(** * Chunked CSV quality analysis and transformation

    A shallow embedding of [server/controllers/csv_controller.py]:
    [allowed_file], [safe_convert_value], [analyze_csv_quality_chunked],
    [preprocess_csv_task_chunked] and [apply_preprocessing_options],
    together with the part of pandas, the file system and the Redis
    connection these functions go through.

    Conventions.
    - Python [int] is [Z]; a Python [float] that the code computes by
      true division and [round(_, 2)] is an exact rational [Qc]
      (binary64 rounding is not represented).
    - A Python [dict] keyed by column name is a [gmap string _].
    - A CSV file on disk is kept after tokenisation: a header and
      records of optional text cells, [None] being a cell that pandas
      reads as missing.  Records are brought to the width of the header
      when they are read (short records are padded with missing cells).
    - A call that can raise returns a [result]: [Ok v], or [Raise msg]
      with the message of the exception; code under [try ... except]
      is a [match] on that result. *)

From Stdlib Require Import ZArith QArith Qcanon Qround SpecFloat Ascii String.
From stdpp Require Import gmap strings list fin_maps numbers pretty sorting.

Local Open Scope string_scope.
Local Open Scope list_scope.
Local Open Scope Z_scope.

(** ** Python string methods used by the controller *)

(** A text is a string of bytes.  [strip] and [lower] below are
    Python's [str.strip] and [str.lower] on ASCII text; on a text with
    a character outside ASCII Python also lowers capitals such as
    U+00C9 and strips white space such as U+00A0, which these
    definitions leave in place.  [is_ascii_text] is the domain on
    which they agree with Python: a statement that applies them to the
    labels of an arbitrary file assumes it of the labels. *)

Module PyStr.

(** [str.isspace] on one ASCII character: TAB, LF, VT, FF, CR,
    FS, GS, RS, US and SPACE. *)
Definition is_space (c : ascii) : bool :=
  let n := nat_of_ascii c in
  ((9 <=? n)%nat && (n <=? 13)%nat) || ((28 <=? n)%nat && (n <=? 32)%nat).

Fixpoint lstrip (s : string) : string :=
  match s with
  | String c s' => if is_space c then lstrip s' else s
  | EmptyString => EmptyString
  end.

(** The text without its trailing white space; recursion from the
    right: a character is kept when it is not white space or when
    something is kept after it. *)
Fixpoint rstrip (s : string) : string :=
  match s with
  | EmptyString => EmptyString
  | String c s' =>
      match rstrip s' with
      | EmptyString => if is_space c then EmptyString else String c EmptyString
      | r => String c r
      end
  end.

(** [s.strip()] *)
Definition strip (s : string) : string := rstrip (lstrip s).

(** [str.lower] on ASCII letters; other bytes are kept. *)
Definition lower_char (c : ascii) : ascii :=
  let n := nat_of_ascii c in
  if ((65 <=? n)%nat && (n <=? 90)%nat) then ascii_of_nat (n + 32) else c.

Fixpoint lower (s : string) : string :=
  match s with
  | EmptyString => EmptyString
  | String c s' => String (lower_char c) (lower s')
  end.

Fixpoint starts_with (p s : string) : bool :=
  match p, s with
  | EmptyString, _ => true
  | String a p', String b s' => if Ascii.eqb a b then starts_with p' s' else false
  | String _ _, EmptyString => false
  end.

(** [s.replace(old, new)] for a non-empty [old]: occurrences are
    found left to right and do not overlap.  [skip] counts the
    characters of the occurrence just replaced that are still to be
    passed over. *)
Fixpoint replace_from (old new s : string) (skip : nat) : string :=
  match s with
  | EmptyString => EmptyString
  | String c s' =>
      match skip with
      | S k => replace_from old new s' k
      | O =>
          if starts_with old s
          then (new ++ replace_from old new s' (String.length old - 1))%string
          else String c (replace_from old new s' 0)
      end
  end.

(** With an empty [old], Python puts [new] before every character
    and at the end. *)
Fixpoint intersperse (new s : string) : string :=
  match s with
  | EmptyString => new
  | String c s' => (new ++ String c (intersperse new s'))%string
  end.

Definition replace (old new s : string) : string :=
  match old with
  | EmptyString => intersperse new s
  | _ => replace_from old new s 0
  end.

(** [s.isascii()] *)
Fixpoint is_ascii_text (s : string) : bool :=
  match s with
  | EmptyString => true
  | String c s' => (nat_of_ascii c <? 128)%nat && is_ascii_text s'
  end.

End PyStr.

(** ** Cell values, JSON values and data frames *)

(** The scalars a frame read by [pd.read_csv] holds.  A missing cell is
    the float NaN, as in pandas. *)
Inductive value :=
| VInt (n : Z)             (* numpy integer *)
| VFloat (x : spec_float)  (* numpy float; [S754_nan] is NaN *)
| VBool (b : bool)
| VStr (s : string).

Definition NaN : value := VFloat S754_nan.

(** What [safe_convert_value] returns: a JSON-serialisable Python value. *)
Inductive json :=
| JNull
| JInt (n : Z)
| JFloat (x : spec_float)
| JBool (b : bool)
| JStr (s : string).

Inductive dtype := int64 | float64 | bool_ | object_.

(** [str(dtype)] *)
Definition dtype_name (d : dtype) : string :=
  match d with
  | int64 => "int64"
  | float64 => "float64"
  | bool_ => "bool"
  | object_ => "object"
  end.

Global Instance spec_float_eq_dec : EqDecision spec_float.
Proof. solve_decision. Defined.
Global Instance value_eq_dec : EqDecision value.
Proof. solve_decision. Defined.
Global Instance json_eq_dec : EqDecision json.
Proof. solve_decision. Defined.
Global Instance dtype_eq_dec : EqDecision dtype.
Proof. solve_decision. Defined.

(** [pd.isna(value)] on a scalar *)
Definition isna (v : value) : bool :=
  match v with
  | VFloat S754_nan => true
  | _ => false
  end.

(** Equality of two cells as pandas' hash tables decide it in
    [duplicated] and [drop_duplicates]: floats by [==] with NaN equal
    to NaN, everything else by value. *)
Definition value_eqb (a b : value) : bool :=
  match a, b with
  | VFloat x, VFloat y => SFeqb x y || (isna a && isna b)
  | _, _ => bool_decide (a = b)
  end.

Fixpoint row_eqb (r1 r2 : list value) : bool :=
  match r1, r2 with
  | [], [] => true
  | a :: r1', b :: r2' => value_eqb a b && row_eqb r1' r2'
  | _, _ => false
  end.

(** A column of a frame. *)
Record Series := { s_dtype : dtype; s_values : list value }.

(** A frame: column labels, one dtype per column and the rows. *)
Record DataFrame := {
  columns : list string;
  dtypes : list dtype;
  rows : list (list value)
}.

Module Pd.

(** [len(df)] *)
Definition len (df : DataFrame) : Z := Z.of_nat (length (rows df)).

Fixpoint index_of (col : string) (cols : list string) : option nat :=
  match cols with
  | [] => None
  | c :: cols' => if String.eqb col c then Some O else S <$> index_of col cols'
  end.

(** [df[col]]; [None] stands for the [KeyError] of an unknown label. *)
Definition getitem (df : DataFrame) (col : string) : option Series :=
  i ← index_of col (columns df);
  Some {| s_dtype := nth i (dtypes df) object_;
          s_values := (λ r, nth i r NaN) <$> rows df |}.

(** [int(s.isnull().sum())] *)
Definition isnull_sum (s : Series) : Z :=
  Z.of_nat (length (filter (λ v, isna v = true) (s_values s))).

(** [s.dropna()] *)
Definition dropna (vs : list value) : list value :=
  filter (λ v, isna v = false) vs.

(** [s.unique()]: the distinct values in order of first appearance. *)
Fixpoint unique_acc (seen vs : list value) : list value :=
  match vs with
  | [] => []
  | v :: vs' =>
      if existsb (value_eqb v) seen then unique_acc seen vs'
      else v :: unique_acc (v :: seen) vs'
  end.
Definition unique (vs : list value) : list value := unique_acc [] vs.

(** [df.duplicated()], keep='first': a row is marked when an equal
    row comes before it. *)
Fixpoint duplicated_acc (seen rs : list (list value)) : list bool :=
  match rs with
  | [] => []
  | r :: rs' =>
      if existsb (row_eqb r) seen then true :: duplicated_acc seen rs'
      else false :: duplicated_acc (r :: seen) rs'
  end.
Definition duplicated (df : DataFrame) : list bool := duplicated_acc [] (rows df).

• What you need to do: Reproduce every line from the entries that holds the word "columns".

• Exercise output:
  columns : list string;
  i ← index_of col (columns df);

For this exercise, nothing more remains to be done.